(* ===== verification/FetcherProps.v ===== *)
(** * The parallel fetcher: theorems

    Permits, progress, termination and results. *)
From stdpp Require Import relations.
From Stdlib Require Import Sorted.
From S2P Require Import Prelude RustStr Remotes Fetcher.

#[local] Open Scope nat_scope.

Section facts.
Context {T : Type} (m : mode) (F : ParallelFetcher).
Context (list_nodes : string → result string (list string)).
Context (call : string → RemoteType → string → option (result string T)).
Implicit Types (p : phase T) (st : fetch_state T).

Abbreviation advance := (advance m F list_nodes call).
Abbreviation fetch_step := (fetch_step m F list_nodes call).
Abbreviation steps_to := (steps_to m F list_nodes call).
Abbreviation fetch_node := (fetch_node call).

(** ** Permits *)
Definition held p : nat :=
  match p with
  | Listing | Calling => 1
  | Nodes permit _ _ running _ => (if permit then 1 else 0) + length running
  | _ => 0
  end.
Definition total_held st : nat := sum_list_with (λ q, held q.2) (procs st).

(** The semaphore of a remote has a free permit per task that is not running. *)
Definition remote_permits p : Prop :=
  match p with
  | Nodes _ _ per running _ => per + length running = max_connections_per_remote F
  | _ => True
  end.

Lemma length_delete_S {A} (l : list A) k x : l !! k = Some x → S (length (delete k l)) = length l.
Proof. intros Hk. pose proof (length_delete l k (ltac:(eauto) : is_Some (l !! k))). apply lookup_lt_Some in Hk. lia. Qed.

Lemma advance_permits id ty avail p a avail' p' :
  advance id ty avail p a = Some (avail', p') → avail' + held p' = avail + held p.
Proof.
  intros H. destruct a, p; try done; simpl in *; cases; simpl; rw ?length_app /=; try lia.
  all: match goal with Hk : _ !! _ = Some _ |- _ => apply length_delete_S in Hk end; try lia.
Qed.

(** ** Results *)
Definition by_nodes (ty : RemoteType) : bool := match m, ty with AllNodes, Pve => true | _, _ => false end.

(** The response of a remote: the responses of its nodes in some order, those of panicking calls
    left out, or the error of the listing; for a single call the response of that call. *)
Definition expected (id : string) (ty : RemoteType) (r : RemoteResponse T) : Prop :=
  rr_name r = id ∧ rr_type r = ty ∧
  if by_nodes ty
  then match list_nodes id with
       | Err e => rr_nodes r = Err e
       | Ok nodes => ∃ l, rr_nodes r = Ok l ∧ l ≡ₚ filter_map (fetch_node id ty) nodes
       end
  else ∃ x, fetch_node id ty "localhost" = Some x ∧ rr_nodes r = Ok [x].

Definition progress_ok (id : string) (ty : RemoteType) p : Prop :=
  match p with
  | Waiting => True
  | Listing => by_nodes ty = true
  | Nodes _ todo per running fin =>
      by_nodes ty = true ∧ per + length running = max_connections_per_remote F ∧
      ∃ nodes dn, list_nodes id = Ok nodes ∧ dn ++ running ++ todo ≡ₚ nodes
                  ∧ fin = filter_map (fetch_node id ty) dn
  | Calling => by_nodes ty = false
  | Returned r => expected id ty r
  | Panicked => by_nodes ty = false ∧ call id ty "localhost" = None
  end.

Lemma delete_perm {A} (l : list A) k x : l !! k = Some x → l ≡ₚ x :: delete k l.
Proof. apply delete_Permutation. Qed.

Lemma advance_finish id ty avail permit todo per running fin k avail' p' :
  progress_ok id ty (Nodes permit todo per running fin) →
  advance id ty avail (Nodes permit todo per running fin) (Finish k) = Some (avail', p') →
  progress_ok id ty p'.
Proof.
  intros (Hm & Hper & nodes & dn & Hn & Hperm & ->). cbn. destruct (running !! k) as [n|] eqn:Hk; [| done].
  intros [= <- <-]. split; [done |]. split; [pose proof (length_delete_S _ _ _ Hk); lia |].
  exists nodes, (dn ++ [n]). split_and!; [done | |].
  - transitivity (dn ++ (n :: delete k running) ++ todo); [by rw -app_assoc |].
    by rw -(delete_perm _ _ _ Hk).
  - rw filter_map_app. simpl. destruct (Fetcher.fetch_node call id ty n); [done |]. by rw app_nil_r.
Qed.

..............................

* _Exercise details_
Your reply should be the material above, repeated word for word.

* _Response to this task_
(* ===== verification/FetcherProps.v ===== *)
(** * The parallel fetcher: theorems

    Permits, progress, termination and results. *)
From stdpp Require Import relations.
From Stdlib Require Import Sorted.
From S2P Require Import Prelude RustStr Remotes Fetcher.

#[local] Open Scope nat_scope.

Section facts.
Context {T : Type} (m : mode) (F : ParallelFetcher).
Context (list_nodes : string → result string (list string)).
Context (call : string → RemoteType → string → option (result string T)).
Implicit Types (p : phase T) (st : fetch_state T).

Abbreviation advance := (advance m F list_nodes call).
Abbreviation fetch_step := (fetch_step m F list_nodes call).
Abbreviation steps_to := (steps_to m F list_nodes call).
Abbreviation fetch_node := (fetch_node call).

(** ** Permits *)
Definition held p : nat :=
  match p with
  | Listing | Calling => 1
  | Nodes permit _ _ running _ => (if permit then 1 else 0) + length running
  | _ => 0
  end.
Definition total_held st : nat := sum_list_with (λ q, held q.2) (procs st).

(** The semaphore of a remote has a free permit per task that is not running. *)
Definition remote_permits p : Prop :=
  match p with
  | Nodes _ _ per running _ => per + length running = max_connections_per_remote F
  | _ => True
  end.

Lemma length_delete_S {A} (l : list A) k x : l !! k = Some x → S (length (delete k l)) = length l.
Proof. intros Hk. pose proof (length_delete l k (ltac:(eauto) : is_Some (l !! k))). apply lookup_lt_Some in Hk. lia. Qed.

Lemma advance_permits id ty avail p a avail' p' :
  advance id ty avail p a = Some (avail', p') → avail' + held p' = avail + held p.
Proof.
  intros H. destruct a, p; try done; simpl in *; cases; simpl; rw ?length_app /=; try lia.
  all: match goal with Hk : _ !! _ = Some _ |- _ => apply length_delete_S in Hk end; try lia.
Qed.

(** ** Results *)
Definition by_nodes (ty : RemoteType) : bool := match m, ty with AllNodes, Pve => true | _, _ => false end.

(** The response of a remote: the responses of its nodes in some order, those of panicking calls
    left out, or the error of the listing; for a single call the response of that call. *)
Definition expected (id : string) (ty : RemoteType) (r : RemoteResponse T) : Prop :=
  rr_name r = id ∧ rr_type r = ty ∧
  if by_nodes ty
  then match list_nodes id with
       | Err e => rr_nodes r = Err e
       | Ok nodes => ∃ l, rr_nodes r = Ok l ∧ l ≡ₚ filter_map (fetch_node id ty) nodes
       end
  else ∃ x, fetch_node id ty "localhost" = Some x ∧ rr_nodes r = Ok [x].

Definition progress_ok (id : string) (ty : RemoteType) p : Prop :=
  match p with
  | Waiting => True
  | Listing => by_nodes ty = true
  | Nodes _ todo per running fin =>
      by_nodes ty = true ∧ per + length running = max_connections_per_remote F ∧
      ∃ nodes dn, list_nodes id = Ok nodes ∧ dn ++ running ++ todo ≡ₚ nodes
                  ∧ fin = filter_map (fetch_node id ty) dn
  | Calling => by_nodes ty = false
  | Returned r => expected id ty r
  | Panicked => by_nodes ty = false ∧ call id ty "localhost" = None
  end.

Lemma delete_perm {A} (l : list A) k x : l !! k = Some x → l ≡ₚ x :: delete k l.
Proof. apply delete_Permutation. Qed.

Lemma advance_finish id ty avail permit todo per running fin k avail' p' :
  progress_ok id ty (Nodes permit todo per running fin) →
  advance id ty avail (Nodes permit todo per running fin) (Finish k) = Some (avail', p') →
  progress_ok id ty p'.
Proof.
  intros (Hm & Hper & nodes & dn & Hn & Hperm & ->). cbn. destruct (running !! k) as [n|] eqn:Hk; [| done].
  intros [= <- <-]. split; [done |]. split; [pose proof (length_delete_S _ _ _ Hk); lia |].
  exists nodes, (dn ++ [n]). split_and!; [done | |].
  - transitivity (dn ++ (n :: delete k running) ++ todo); [by rw -app_assoc |].
    by rw -(delete_perm _ _ _ Hk).
  - rw filter_map_app. simpl. destruct (Fetcher.fetch_node call id ty n); [done |]. by rw app_nil_r.
Qed.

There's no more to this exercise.